Pompacı bayana seslendim. “Geliyorum” gibisinden işaret edip sohbetine devam etti. Ben bağırıp çağırmaya başlayınca en uçta hizmet veren yaşlı pompacı koşarak geldi. Hemen giriş yapıp yakıtı doldurmaya başladı. Bayan pompacı halen sohbet ediyordu. Yaşlı pompacı da bayana bakıp kafa salladı. Belli ki o da işleyişten mustaripti.

500 liralık yakıt doldurmak zaten birkaç saniye. Ama 450 lirası dolduktan sonra sayacın bir lira, bir lira atması beni iyice çileden çıkardı. 450 liranın dolma süresinin yaklaşık 8 katı sürede son 50 liralık yakıt doluyordu.

-“Bırak eksik olsun” diye atar yapıp aracı çalıştırdım. Ama pompacı 500 liranın tamamı dolana kadar pompayı depodan çıkarmadı. Sinirle ayrıldım. Ayrılırken hatırladım; 7 sene önce de oradan yakıt almış ve pompanın yavaş yavaş hareketine gıcık olup “bir daha gelmemek üzere” oradan ayrılmıştım. Hafıza-i beşer nisyan ile ben de duruma isyan ile malulüm.

Son yıllarda akaryakıt istasyonlarında hanım kızları pompaların başına koyuyorlar. Amerika’da futbol maçlarından önceki “PONPON KIZLAR” gibisinden.

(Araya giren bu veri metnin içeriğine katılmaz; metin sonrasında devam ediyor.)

(* ===== verification/AgentTunnelSyncProofs.v ===== *)
(** What a synchronisation of the runtime configuration promises: one that is
    reported as applied brought every desired tunnel about and removed every
    other one. *)

From stdpp Require Import base list.
From Stdlib Require Import SpecFloat.
From S2P Require Import Prelude RustStd Json F64 Net PortForwarding NftRender NftReconcile TunnelModels ConfigModels ConfigValidation ConfigProofs JobCommands CommandLedger CommandLedgerProofs AgentCommands AgentTunnelSync AgentHandlers AgentCommandProofs AgentRunProofs AgentTheorems.

Open Scope Z_scope.

#[local] Arguments lit : simpl never.

(** * Matching snapshots *)

Definition is_zero (x : spec_float) : bool := match x with S754_zero _ => true | _ => false end.

Lemma SFeqb_cases x y : SFeqb x y = true -> is_zero x = true /\ is_zero y = true \/ x = y /\ is_zero x = false.
Proof.
  unfold SFeqb, SFcompare. destruct x as [s|s| |s m e], y as [s'|s'| |s' m' e']; cbn; try done; try (destruct s; done); try (destruct s'; done).
  - by left.
  - destruct s, s'; try done; by right.
  - destruct s, s'; try done; destruct (Z.compare_spec e e'); try done; subst;
      destruct (Pos.compare_cont Eq m m') eqn:E; cbn; try done; apply Pos.compare_eq in E; subst; by right.
Qed.

Lemma SFeqb_sym x y : SFeqb x y = true -> SFeqb y x = true.
Proof.
  intros H. destruct (SFeqb_cases x y H) as [[Hx Hy]|[-> _]]; [|done]. destruct x, y; try discriminate Hx; try discriminate Hy. done.
Qed.

Lemma SFeqb_trans x y z : SFeqb x y = true -> SFeqb y z = true -> SFeqb x z = true.
Proof.
  intros H1 H2. destruct (SFeqb_cases x y H1) as [[Hx Hy]|[-> _]]; [|done].
  destruct (SFeqb_cases y z H2) as [[_ Hz]|[<- Hy']]; [|congruence]. destruct x, z; try discriminate Hx; try discriminate Hz. done.
Qed.

(** Tests that are symmetric and transitive. *)
Class PartialEqb {A} (eqb : A -> A -> bool) : Prop := {
  eqb_sym x y : eqb x y = true -> eqb y x = true;
  eqb_trans x y z : eqb x y = true -> eqb y z = true -> eqb x z = true;
}.

#[export] Instance SFeqb_partial : PartialEqb SFeqb.
Proof. split; [exact SFeqb_sym|exact SFeqb_trans]. Qed.
#[export] Instance Zeqb_partial : PartialEqb Z.eqb.
Proof. split; [intros x y|intros x y z]; rewrite !Z.eqb_eq; congruence. Qed.
#[export] Instance decide_partial {A B} `{EqDecision B} (f : A -> B) : PartialEqb (fun x y => bool_decide (f x = f y)).
Proof. split; [intros x y|intros x y z]; rewrite !bool_decide_eq_true; congruence. Qed.
#[export] Instance pullback_partial {A B} (eqb : B -> B -> bool) (f : A -> B) : PartialEqb eqb -> PartialEqb (fun x y => eqb (f x) (f y)).
Proof. intros He. split; [intros x y; apply eqb_sym|intros x y z; apply eqb_trans]. Qed.
#[export] Instance andb_partial {A} (p q : A -> A -> bool) : PartialEqb p -> PartialEqb q -> PartialEqb (fun x y => p x y && q x y).
Proof.
  intros Hp Hq. split; [intros x y|intros x y z]; rewrite !andb_true_iff; intros [] *; [split; by apply eqb_sym|].
  intros []. split; by eapply eqb_trans.
Qed.
#[export] Instance option_partial {A} (eqb : A -> A -> bool) : PartialEqb eqb -> PartialEqb (option_eqb eqb).
Proof.
  intros He. split; [intros [x|] [y|]|intros [x|] [y|] [z|]]; cbn; try done; [apply eqb_sym|apply eqb_trans].
Qed.

#[export] Instance policy_partial : PartialEqb policy_eqb.
Proof. unfold policy_eqb. apply _. Qed.
#[export] Instance ospf_partial : PartialEqb ospf_eqb.
Proof. unfold ospf_eqb. apply _. Qed.
#[export] Instance snapshots_partial : PartialEqb runtime_tunnel_snapshots_match.
Proof. unfold runtime_tunnel_snapshots_match. apply _. Qed.

(** No two snapshots of a list match. *)
Definition distinct_snapshots (l : list AgentRuntimeStatusTelemetryPlan) : Prop :=
  ForallOrdPairs (fun a b => runtime_tunnel_snapshots_match a b = false) l.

Emekli veya başka işte çalışamayıp pompacı olan erkek elemanları da gönderiyorlar. Bunun muhtemel sebepleri ne olabilir diye düşündüm. Yazdım. Siz de seçenekleri inceleyin:

  • Hanım kızlar erkeklerden daha kıvrak zekaya sahiptirler. Pompada yakıt miktarını yazıp kart okutmak ve yakıtı araca yüklemek önemli bir zekâ gerektirdiğindendir.
  • Hanım kızlar erkek personel gibi evlerin “tek” geçim kaynağı olmadıklarından daha düşük ücretle çalışabilmektedirler. Bu da şirketler için tercih sebebi olabilir.
  • Sürücülerin büyük kısmı erkek olduğundan onları istasyona çekebilmek içindir. Eğer sürücülerle iyi iletişim kurulabilirlerse “erkekler her yarım saatte bir gelip yakıt alırlar” diyedir.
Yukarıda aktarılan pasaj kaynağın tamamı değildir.